Typhoon Usagi smashes into southern China

The year's most powerful typhoon crashed into southern China on Sunday evening, killing two people and forcing hundreds of flight cancellations in nearby Hong Kong as heavy rain and fierce winds were brought to the region.
Typhoon Usagi smashes into southern China

The typhoon was earlier on a crash course with Hong Kong, but veered away at the last minute, making landfall near the city of Shanwei in the Chinese province of Guangdong.

Two people in Guangdong province died after they were hit by a fallen tree, Xinhua news agency reported, citing local  officials.

Authorities in Guangdong initiated an emergency response plan for the Daya Bay nuclear power station - located northeast of Hong Kong - as Usagi approached, ordering four of six reactors to operate at a reduced load, the agency said.

Police in Shanwei ordered more than 8,000 fishing boats to return to port and more than 1,200 residents were shuttled to temporary shelters.

Usagi – Japanese for 'rabbit' – was classified as a severe typhoon, packing sustained winds of 175 kilometers (109 miles) per hour, with gusts of up to 213 kph (132 mph). The typhoon shut down one of the world's busiest sea ports and severely disrupted flight schedules from the US and Europe.

Hong Kong International Airport said that 370 arriving and departing flights were canceled and another 64 delayed, AP reported. Ferry services between Hong Kong and nearby Macau and outlying islands were suspended as the observatory raised the No. 8 storm warning signal - the third highest on a five-point scale.

The storm, characterized by meteorologists as the most powerful anywhere on Earth this year, earlier killed two people in the Philippines and sparked landslides in Taiwan while en route to southern China. Nine people in Taiwan were reportedly injured by falling trees.

Usagi was downgraded from a super typhoon on Saturday as its sustained winds fell below 241 kilometers (150 miles) per hour as it passed through the the Luzon Strait, which separates the Philippines and Taiwan.

In response to the imminent threat, Hong Kong authorities warned citizens to brace themselves for flooding and powerful winds. Cathay Pacific airline has announced it will suspend services when the storm strikes.

A fisherman secures his boat at a shelter in preparation for Typhoon Usagi in Hong Kong on September 21, 2013. (AFP Photo / Laurent Fievet)

"Due to the anticipated impact of Super Typhoon Usagi approaching, operations at Hong Kong will stop from 18:00 on 22 September (Sunday) through 23 September (Monday),” said a statement on the company’s website. The statement also urged citizens to refrain from non-essential travel.
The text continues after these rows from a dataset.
Lemma balanced_get_profile uid : balanced (get_profile E uid).
Proof.
  unfold get_profile.
  apply balanced_bind; [apply balanced_index_present|]. intros present.
  destruct (negb present); [apply balanced_mret|].
  apply balanced_try_except; [|intros e; apply settles_log_error].
  apply balanced_bind; [apply balanced_index_call|]. intros result.
  destruct (_parse_fetch_response result uid) as [vector_data|];
    [|apply balanced_mret].
  cbv zeta. destruct (_ ≫= safe_json_load E) as [d|]; [|apply balanced_mret].
  destruct (decide (d = ∅)); [apply balanced_mret | apply balanced_model_validate].
Qed.

Lemma balanced_update_profile p : balanced (update_profile E p).
Proof.
  unfold update_profile.
  apply balanced_bind; [apply balanced_enter_update_profile|]. intros _.
  apply balanced_bind; [apply balanced_index_present|]. intros present.
  destruct (negb present); [apply balanced_mret|].
  apply balanced_try_except; [|intros e; apply settles_logger_error].
  apply balanced_index_call.
Qed.

Lemma balanced_sync_if_changed p q : balanced (sync_if_changed E p q).
Proof.
  unfold sync_if_changed. case_decide; [|apply balanced_mret].
  apply balanced_bind; [by apply balanced_logger|]. intros _.
  apply balanced_bind; [apply balanced_update_profile|]. intros _.
  apply balanced_mret.
Qed.

Lemma balanced_analyze_profile_delta uid um am :
  balanced (analyze_profile_delta E uid um am).
Proof.
  unfold analyze_profile_delta.
  apply balanced_bind; [apply balanced_get_profile|]. intros current_profile.
  apply balanced_bind; [apply balanced_collaborator|]. intros [u|];
    [|apply balanced_mret].
  destruct (decide (u = ∅)); [apply balanced_mret|].
  apply balanced_bind; [apply balanced_model_validate|]. intros new_profile.
  apply balanced_bind; [apply balanced_sync_if_changed|]. intros _.
  apply balanced_mret.
Qed.

End BalancedMethods.

(** ** The profile dictionary *)

Lemma risk_value_inj r1 r2 : risk_value r1 = risk_value r2 → r1 = r2.
Proof. destruct r1, r2; simpl; intros H; first [reflexivity | discriminate H]. Qed.

Lemma depth_value_inj d1 d2 : depth_value d1 = depth_value d2 → d1 = d2.
Proof. destruct d1, d2; simpl; intros H; first [reflexivity | discriminate H]. Qed.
On mainland China, authorities issued a red alert – the highest level warning – and forecast hurricane force winds and heavy rains. Over 4,000 people inhabiting the coastal towns of Fujian Province were evacuated in preparation for Usagi's arrival. Around 23,000 fishing boats have been put into shelter.

A three-wheeled vehicle lies on its side after being blown over by winds from Typhoon Usagi in the town of Hengtsun in southeast Pingtung county on September 21, 2013 as the storm sweeps past the southern parts of the island. (AFP Photo / Sam Yeh)

Usagi has already swept through the Philippines and Taiwan, leaving a trail of destruction in its wake.
The typhoon hit the Batanes islands in the early hours of Saturday morning, knocking down trees and cutting electricity.

"The winds are very strong. I cannot even go out now," Batanes governor Vicente Gato told DZBB radio in Manila. "Many trees have been uprooted and we have no electricity," he said. There have been no reports of casualties, but emergency services remain on standby.

Children swim in a flooded walkway as rough waves crash on concrete banks along the coast of Manila Bay brought by Super Typhoon Usagi in Navotas City, metro Manila September 21, 2013. (Reuters / Romeo Ranoco)

An average of 20 typhoons hit the Philippines and the surrounding area each year. Philippine Budget Secretary Florencio Abad said that as a result, the people of the Philippines were well prepared for Usagi.

"Our people there know the drill, but we have also issued warnings to take safety precautions," Abad said. "We're praying it doesn't create death and destruction."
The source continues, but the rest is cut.